*** Task data Section Begins ***
(** The registration that the next tick makes current. *)
Definition registered (mq r : Z) (s : events Q) : Prop :=
  vi_wf (vi s) /\ vi_mq (get_next_state (vi s)) = mq /\ retrace_count (get_next_state (vi s)) = r.
Lemma set_next_get x v : vi_wf v -> get_next_state (set_next_state x v) = x /\ vi_wf (set_next_state x v).
Proof. destruct v as [i f [a b] rg u]. intros [H|H]; simpl in H; subst i; (split; [done|]); [by left|by right]. Qed.
Lemma update_vi_keeps m v : vi_wf v -> is_Some (vi_mode (get_next_state v)) -> exists v', update_vi m v = Some v' /\
  vi_wf v' /\ get_next_state v' = get_next_state v /\ get_cur_state v' = get_next_state v.
Proof.
  intros Hw [p Hp]. unfold update_vi. rewrite Hp. eexists. split; [done|].
  destruct v as [i f [a b] rg u]. destruct Hw as [H|H]; simpl in H; subst i; (split; [|done]); [by right|by left].
Qed.
Lemma tick_round t mq r s : mq <> NULLPTR -> registered mq r s -> exists s',
  vi_round true t s = Some s' /\ registered mq r s' /\
  let k := s32 (remaining_retraces (vit s) - 1) in
  remaining_retraces (vit s') = (if k =? 0 then r else k) /\
  retraces_posted s' = ((if (k =? 0)%Z then 1 else 0) + retraces_posted s)%nat.
Proof.
  intros Hmq (Hw & Hq & Hr). unfold vi_round.
  set (s1 := if negb true || _ then _ else _).
  assert (vi_wf (vi s1) /\ is_Some (vi_mode (get_next_state (vi s1))) /\ vi_mq (get_next_state (vi s1)) = mq /\
    retrace_count (get_next_state (vi s1)) = r /\ remaining_retraces (vit s1) = remaining_retraces (vit s) /\ ext s1 = ext s /\ kern s1 = kern s)
    as (Hw1 & Hm1 & Hq1 & Hr1 & Hk1 & He1 & Hn1).
  { unfold s1. cbn [negb orb vi with_vit]. case_bool_decide as Hm; cbn [negb].
    - done.
    - cbn [vi with_vi with_vit]. destruct (set_next_get (set_dummy_vi (odd (vit s)) (get_next_state (vi s))) (vi s) Hw) as [-> ?]. done. }
  clearbody s1. cbn [vi kern with_actions].
  destruct (update_vi_keeps (mem (kern s1)) (vi s1) Hw1 Hm1) as (v & -> & Hwv & Hnv & Hcv).
  eexists. split; [done|]. cbv zeta. unfold tick_events. cbn [vi vit with_vi with_actions ev].
  rewrite Hcv, Hq1, Hr1, Hk1. rewrite (proj2 (Z.eqb_neq mq NULLPTR)) by done. cbn [negb].
  set (k := s32 (remaining_retraces (vit s) - 1)).
  assert (forall sl b (x : events Q), vi (post_from_host sl b x) = vi x /\ vit (post_from_host sl b x) = vit x) as Hpost by done.
  assert (forall x : events Q, vi x = v -> registered mq r x) as Hreg.
  { intros x E. unfold registered. rewrite E, Hnv. done. }
  assert (forall t' (x : events Q), retraces_posted (with_vit t' x) = retraces_posted x) as Hvit by done.
  split; [apply Hreg; by repeat case_match|].
  destruct (k =? 0); destruct (negb _); (split; [done|]); rewrite ?retraces_post, ?Hvit, ?retraces_post; unfold retraces_posted; cbn; by rewrite He1.
Qed.

(** With a queue registered for every r-th retrace, after n ticks exactly (n + r - k) / r retrace messages have been posted, where k ticks remained before the first, and the countdown is in step. *)
Theorem retrace_event_every_r_ticks mq r k l s :
  mq <> NULLPTR -> 1 <= k <= r -> r < 2 ^ 31 -> registered mq r s -> remaining_retraces (vit s) = k ->
  exists s', ticks l s = Some s' /\ registered mq r s' /\
  Z.of_nat (retraces_posted s') = Z.of_nat (retraces_posted s) + (Z.of_nat (length l) + r - k) / r /\
  remaining_retraces (vit s') = r - (Z.of_nat (length l) + r - k) mod r.
Proof.
  intros Hmq Hk Hr. revert s k Hk. induction l as [|t l IH]; intros s k Hk Hreg Hrem.
  { exists s. split; [done|]. split; [done|]. simpl. rewrite Z.div_small, Z.mod_small by lia. lia. }
  cbn [ticks length]. destruct (tick_round t mq r s Hmq Hreg) as (s1 & -> & Hreg1 & Hrem1 & Hp1). simpl.
  rewrite Hrem in Hrem1, Hp1. assert (s32 (k - 1) = k - 1) as Hs by (apply s32_small; unfold is_s32; lia). rewrite Hs in Hrem1, Hp1.
  destruct (Z.eqb_spec (k - 1) 0) as [Hz|Hz].
  - destruct (IH s1 r ltac:(lia) Hreg1 Hrem1) as (s' & -> & Hreg' & Hp' & Hrem'). exists s'. split; [done|]. split; [done|].
    replace (Z.of_nat (S (length l)) + r - k) with (Z.of_nat (length l) + r - r + 1 * r) by lia.
    rewrite Z.div_add, Z.mod_add by lia. split; [lia|exact Hrem'].
  - destruct (IH s1 (k - 1) ltac:(lia) Hreg1 Hrem1) as (s' & -> & Hreg' & Hp' & Hrem'). exists s'. split; [done|]. split; [done|].
    replace (Z.of_nat (S (length l)) + r - k) with (Z.of_nat (length l) + r - (k - 1)) by lia. split; [lia|exact Hrem'].
Qed.
(** A count of zero stops the messages: the counter passes zero and goes on. *)
Theorem zero_retrace_count_stops mq l s k : mq <> NULLPTR -> registered mq 0 s -> remaining_retraces (vit s) = - k -> 0 <= k ->
  k + Z.of_nat (length l) < 2 ^ 31 -> exists s', ticks l s = Some s' /\ retraces_posted s' = retraces_posted s.
Proof.
  intros Hmq. revert s k. induction l as [|t l IH]; intros s k Hreg Hrem Hk Hl; [by exists s|].
  cbn [ticks length] in *. destruct (tick_round t mq 0 s Hmq Hreg) as (s1 & -> & Hreg1 & Hrem1 & Hp1). simpl.
  rewrite Hrem in Hrem1, Hp1. rewrite s32_small in Hrem1, Hp1 by (unfold is_s32; lia).
  rewrite (proj2 (Z.eqb_neq (- k - 1) 0)) in Hrem1, Hp1 by lia.
  destruct (IH s1 (k + 1)) as (s' & -> & Hp'); [done|lia|lia|lia|]. exists s'. split; [done|]. simpl in Hp1. congruence.
Qed.
End Retrace.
*** Task data Section Ends ***
Scan the lines above for "destruct v as [i f [a b] rg u]. destruct" and for "remaining_retraces (vit s') = (if". Repeat exactly the line holding each of them and every line in between.

  destruct v as [i f [a b] rg u]. destruct Hw as [H|H]; simpl in H; subst i; (split; [|done]); [by right|by left].
Qed.
Lemma tick_round t mq r s : mq <> NULLPTR -> registered mq r s -> exists s',
  vi_round true t s = Some s' /\ registered mq r s' /\
  let k := s32 (remaining_retraces (vit s) - 1) in
  remaining_retraces (vit s') = (if k =? 0 then r else k) /\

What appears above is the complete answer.